Communicating well with a friend or relative with dementia isn’t instinctive or automatic. Rather, like any new skill, it takes training and practice. Fortunately, dementia educator Teepa Snow has studied and developed effective communication methods over her 40 years of clinical experience — and she’s passionate about sharing them.
Snow emphasizes simple dementia strategies, such as using hand gestures and a warmer tone of voice, and discusses the importance of learning to ask the right questions. She also focuses on the power of “forced choice,” or the practice of encouraging those with dementia to make small, continuous decisions in their social interactions. With these techniques, Snow hopes to empower people with dementia in each conversation, turning common caregiver arguments into opportunities for affirmation and a more positive connection.
Snow talked with Joan Lunden about her top tips for interacting with loved ones with dementia, frequent communication mistakes, and how caregivers can find further training. Read highlights below or watch the 24-minute video with Snow.

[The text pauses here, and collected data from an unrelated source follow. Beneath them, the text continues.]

(* ===== verification/RepoData.v ===== *)
(** * Repositories and their files

    From [src/services/repos.cpp]: an RPM repository, the parser and writer of
    [.repo] files, and the settings a repository is made from. *)

From stdpp Require Import base strings list gmap.
From Stdlib Require Import ZArith Lia Ascii.
From S2P Require Import Prelude CppString External Enums KeyFile Options World StdMap.

(** ** An RPM repository *)

Record RPMRepository := mkRPMRepository {
  r_id : string;
  r_enabled : bool;
  r_name : string;
  r_baseurl : option string;
  r_metalink : option string;
  r_gpgkey : option string;
  r_gpgcheck : bool;
  r_source : string;
  r_group : string;
}.

Definition RPMRepository_default : RPMRepository := mkRPMRepository "" true "" None None None true "" "".

Definition put_id x (r : RPMRepository) := mkRPMRepository x (r_enabled r) (r_name r) (r_baseurl r)
  (r_metalink r) (r_gpgkey r) (r_gpgcheck r) (r_source r) (r_group r).
Definition put_enabled x (r : RPMRepository) := mkRPMRepository (r_id r) x (r_name r) (r_baseurl r)
  (r_metalink r) (r_gpgkey r) (r_gpgcheck r) (r_source r) (r_group r).
Definition put_name x (r : RPMRepository) := mkRPMRepository (r_id r) (r_enabled r) x (r_baseurl r)
  (r_metalink r) (r_gpgkey r) (r_gpgcheck r) (r_source r) (r_group r).
Definition put_baseurl x (r : RPMRepository) := mkRPMRepository (r_id r) (r_enabled r) (r_name r) x
  (r_metalink r) (r_gpgkey r) (r_gpgcheck r) (r_source r) (r_group r).
Definition put_metalink x (r : RPMRepository) := mkRPMRepository (r_id r) (r_enabled r) (r_name r) (r_baseurl r)
  x (r_gpgkey r) (r_gpgcheck r) (r_source r) (r_group r).
Definition put_gpgkey x (r : RPMRepository) := mkRPMRepository (r_id r) (r_enabled r) (r_name r) (r_baseurl r)
  (r_metalink r) x (r_gpgcheck r) (r_source r) (r_group r).
Definition put_gpgcheck x (r : RPMRepository) := mkRPMRepository (r_id r) (r_enabled r) (r_name r) (r_baseurl r)
  (r_metalink r) (r_gpgkey r) x (r_source r) (r_group r).
Definition put_source x (r : RPMRepository) := mkRPMRepository (r_id r) (r_enabled r) (r_name r) (r_baseurl r)
  (r_metalink r) (r_gpgkey r) (r_gpgcheck r) x (r_group r).
Definition put_group x (r : RPMRepository) := mkRPMRepository (r_id r) (r_enabled r) (r_name r) (r_baseurl r)
  (r_metalink r) (r_gpgkey r) (r_gpgcheck r) (r_source r) x.

(** [uri() override], and [operator==], which compares ids only *)
Definition uri (r : RPMRepository) : option string := r_baseurl r.
Definition same_repository (a b : RPMRepository) : bool := String.eqb (r_id b) (r_id a).

(** ** Files of repositories *)

(** A file and its repositories by id.  The repositories are held by shared
    pointers that no one else keeps. *)
Record RPMRepositoryFile := mkRepositoryFile { rf_path : string; rf_repos : gmap string RPMRepository }.

Definition put_repos x (f : RPMRepositoryFile) : RPMRepositoryFile := mkRepositoryFile (rf_path f) x.

(** [m_repos.at(name)] *)
Definition file_repo (f : RPMRepositoryFile) (name : string) : outcome RPMRepository := at_key (rf_repos f) name.

Section parser.
Context `{GKeyFile} `{BoostText}.

(** [KeyFile(path)] and [save()] on the machine: a directory exists but cannot
    be read, and a file needs a directory to be in. *)
Definition open_keyfile (path : string) : M World KeyFile := fun w =>
  if is_directory w path then (Throw GlibFileError, w) else (KeyFile_make (contents w) path true, w).

Definition save_keyfile (f : KeyFile) : M World unit :=
  saved ← stream_write (save f).1 (save f).2;
  if saved : bool then skip else throw GlibFileError.

Definition parseRepoBoolean (file : KeyFile) (group key : string) (defaultValue : bool) : outcome bool :=
  value ← getStringOpt file group key;
  match value with
  | None => Ok defaultValue
  | Some value =>
      let normalized := to_lower_copy (trim value) in
      if String.eqb normalized "1" || String.eqb normalized "true" || String.eqb normalized "yes" then Ok true
      else if String.eqb normalized "0" || String.eqb normalized "false" || String.eqb normalized "no" then Ok false
      else Throw (RuntimeError ("Keyfile Error, invalid boolean [" +:+ group +:+ "]." +:+ key +:+ "=" +:+ normalized))
  end.

(** The body of the loop of [RPMRepositoryParser::parse] *)
Definition parse_repository (file : KeyFile) (path repogroup : string) : outcome RPMRepository :=
  name ← getString file repogroup "name";
  if empty name then Throw (RuntimeError ("Could not load repo name from repo '" +:+ repogroup +:+ "'"))
  else
    metalink ← getStringOpt file repogroup "metalink";
    baseurl ← getStringOpt file repogroup "baseurl";
    gpgkey ← getStringOpt file repogroup "gpgkey";
    enabled ← parseRepoBoolean file repogroup "enabled" true;
    gpgcheck ← parseRepoBoolean file repogroup "gpgcheck" (bool_decide (is_Some gpgkey));
    Ok (put_id repogroup (put_source path (put_gpgkey gpgkey (put_gpgcheck gpgcheck (put_enabled enabled
      (put_baseurl baseurl (put_metalink metalink (put_name name (put_group repogroup RPMRepository_default))))))))).

(** [RPMRepositoryParser::parse], from the map it adds to *)
Definition parse_repo_file (path : string) (output : gmap string RPMRepository) : M World (gmap string RPMRepository) :=
  file ← open_keyfile path;
  repos ← lift (mapo (parse_repository file path) (getGroups file));
  mret (fill ((fun r => (r_id r, r)) <$> repos) output).

(** One repository of [RPMRepositoryParser::unparse] *)
Definition unparse_repository (repo : RPMRepository) : M KeyFile unit :=
  _ ← setString (r_group repo) "name" (r_name repo);
  _ ← setBoolean (r_group repo) "enabled" (r_enabled repo);
  _ ← setBoolean (r_group repo) "gpgcheck" (r_gpgcheck repo);
  _ ← setString_opt (r_group repo) "gpgkey" (r_gpgkey repo);
  _ ← setString_opt (r_group repo) "metalink" (r_metalink repo);
  setString_opt (r_group repo) "baseurl" (r_baseurl repo).

Definition unparse (repos : gmap string RPMRepository) (path : string) : M World unit :=
  file ← open_keyfile path;
  written ← lift (construct (for_each (in_order repos) (fun kv => unparse_repository kv.2)) file);
  save_keyfile written.

(** [RPMRepositoryFile(path)] and [save()] *)
Definition RPMRepositoryFile_load (path : string) : M World RPMRepositoryFile :=
  repos ← parse_repo_file path ∅;
  mret (mkRepositoryFile path repos).
Definition save_repositories (f : RPMRepositoryFile) : M World unit := unparse (rf_repos f) (rf_path f).
End parser.

(** ** The settings of a repository *)

Record RepoPaths := mkRepoPaths { rp_repo : string; rp_gpgkey : option string }.
Record RepoId := mkRepoId { ri_id : string; ri_name : string; ri_filename : string }.
Record RepoConfig := mkRepoConfig { repoId : RepoId; mirror : RepoPaths; upstream : RepoPaths }.

Record RepoConfigVars := mkRepoConfigVars {
  v_arch : string;
  v_beegfsVersion : string;
  v_ohpcVersion : string;
  v_osversion : string;
  v_releasever : string;
  v_xcatVersion : string;
  v_zabbixVersion : string;
  v_ofedVersion : string;
  v_ofedRepoTarget : string;
  v_cudaGPGKey : string;
  v_rhelBaseMirrorGPGKey : string;
  v_rhelCodeReadyMirrorRepo : string;
  v_rhelCodeReadyMirrorGPGKey : string;
}.

(** [RepoConfFile]: the settings by file name *)
Definition RepoConfFile : Type := gmap string (list RepoConfig).

Definition conf_insert (filename : string) (value : RepoConfig) (f : RepoConfFile) : RepoConfFile :=
  let f := match f !! filename with None => emplace filename [] f | Some _ => f end in
  <[filename := default [] (f !! filename) ++ [value]]> f.

Definition conf_at (f : RepoConfFile) (key : string) : outcome (list RepoConfig) := at_key f key.
Definition filesnames (f : RepoConfFile) : list string := (in_order f).*1.
Definition conf_find (f : RepoConfFile) (repoid : string) : option RepoConfig :=
  find (fun config => String.eqb (ri_id (repoId config)) repoid) ((in_order f).*2 ≫= id).

Record RepoConfFiles := mkRepoConfFiles { distroRepos : RepoConfFile; nonDistroRepos : RepoConfFile }.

Joan Lunden: Let’s start with all the common mistakes we make. My mom would say, “When is lunch?” and we just had lunch. Or, she’d ask where my brother was, and I’d say, “Mom, you know Jeffrey passed away.” Sometimes, with this disease, is a little white lie the compassionate thing to do?
Teepa Snow: The idea is that she’s lost in time. She really misses Jeffrey. Ask, “Mom, did you need him for something, or do you just miss him?” You don’t have to lie, actually. You can’t use logic.
We shouldn’t be constantly reminding them [someone died].
It’s not helpful. I think it’s about getting out of those habits of communication … your mother was doing the best she can with what she has. The more we argue, the more we have a person who believes that everyone’s against them.
So I’m hearing all the [wrong] things I did, and all of the things I saw the other adult kids do.
But where did you get training on how to do this? People are not helped on this journey until it’s too late.
So let’s talk about some of the ways to make people a better communicator with friends and relatives that have dementia. Where do we start?
When someone asks you something that they’ve already asked you or tells you something that they’ve already told you, acknowledge that they said something. I’d say, “Hey Joan, you’re wanting to know when you’re going to see the doctor. It’s about 2 o’clock.”
I use a visual. I start with respect and by saying, “Is this the question you asked me?”
The other thing you did is use my name, and I know that’s one of the things you talk about. Use the person’s name, so they can stay on track.
That really helps, because our first name is our very last identity that disappears. It’s that interjection. If you’re starting to go in a cycle, I’d say, “Hey, Joan, could you do me a favor. I want to ask you something. Which of these two cups do you think would look better where you are? You think the white one or the black one? Now do you want coffee in it or something else?”
I see you using facial expressions, I see you encouraging with your hands. People with dementia can recognize those things: facial expressions, tone of voice.
They get that. That’s why they say, “Quit yelling at me,” when you’re getting louder. Instead, pause and redirect.
It’s called forced choice. Instead of, “Would you like to take a shower?” where 75 percent of the time the answer is no, say, “Would you rather wash up at the sink or would you rather take a shower?” You want to do a pause between those two. “Shower? Or sink?” We get too fast without pauses.
It’s really important that we recognize these incredible changes that the brain has gone through. This is a topic that so many people are challenged with every day.